## EXERCISE GOAL
Return only the tail of the data below, word for word: the line with "a label or an" and each line after it through the final one.

Stored data entries
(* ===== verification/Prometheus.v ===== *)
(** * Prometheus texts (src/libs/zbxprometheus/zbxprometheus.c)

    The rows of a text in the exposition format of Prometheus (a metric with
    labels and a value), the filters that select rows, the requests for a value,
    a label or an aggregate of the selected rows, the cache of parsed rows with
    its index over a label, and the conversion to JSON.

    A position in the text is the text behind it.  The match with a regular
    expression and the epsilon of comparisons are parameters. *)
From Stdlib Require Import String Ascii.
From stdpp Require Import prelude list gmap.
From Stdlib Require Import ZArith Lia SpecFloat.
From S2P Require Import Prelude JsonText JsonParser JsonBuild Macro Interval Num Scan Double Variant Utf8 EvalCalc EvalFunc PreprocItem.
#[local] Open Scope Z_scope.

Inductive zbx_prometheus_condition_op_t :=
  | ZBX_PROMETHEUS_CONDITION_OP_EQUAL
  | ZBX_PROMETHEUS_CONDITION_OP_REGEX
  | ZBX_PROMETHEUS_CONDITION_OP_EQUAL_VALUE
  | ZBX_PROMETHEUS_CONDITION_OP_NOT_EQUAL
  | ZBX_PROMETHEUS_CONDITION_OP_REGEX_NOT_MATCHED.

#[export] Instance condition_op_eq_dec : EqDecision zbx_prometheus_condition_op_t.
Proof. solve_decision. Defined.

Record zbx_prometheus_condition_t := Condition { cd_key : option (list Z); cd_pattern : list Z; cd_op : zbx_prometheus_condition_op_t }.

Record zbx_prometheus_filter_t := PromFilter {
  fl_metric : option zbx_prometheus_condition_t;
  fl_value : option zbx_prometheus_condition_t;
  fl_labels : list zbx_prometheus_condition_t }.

## SOLUTION BELOW
    a label or an aggregate of the selected rows, the cache of parsed rows with
    its index over a label, and the conversion to JSON.

    A position in the text is the text behind it.  The match with a regular
    expression and the epsilon of comparisons are parameters. *)
From Stdlib Require Import String Ascii.
From stdpp Require Import prelude list gmap.
From Stdlib Require Import ZArith Lia SpecFloat.
From S2P Require Import Prelude JsonText JsonParser JsonBuild Macro Interval Num Scan Double Variant Utf8 EvalCalc EvalFunc PreprocItem.
#[local] Open Scope Z_scope.

Inductive zbx_prometheus_condition_op_t :=
  | ZBX_PROMETHEUS_CONDITION_OP_EQUAL
  | ZBX_PROMETHEUS_CONDITION_OP_REGEX
  | ZBX_PROMETHEUS_CONDITION_OP_EQUAL_VALUE
  | ZBX_PROMETHEUS_CONDITION_OP_NOT_EQUAL
  | ZBX_PROMETHEUS_CONDITION_OP_REGEX_NOT_MATCHED.

#[export] Instance condition_op_eq_dec : EqDecision zbx_prometheus_condition_op_t.
Proof. solve_decision. Defined.

Record zbx_prometheus_condition_t := Condition { cd_key : option (list Z); cd_pattern : list Z; cd_op : zbx_prometheus_condition_op_t }.

Record zbx_prometheus_filter_t := PromFilter {
  fl_metric : option zbx_prometheus_condition_t;
  fl_value : option zbx_prometheus_condition_t;
  fl_labels : list zbx_prometheus_condition_t }.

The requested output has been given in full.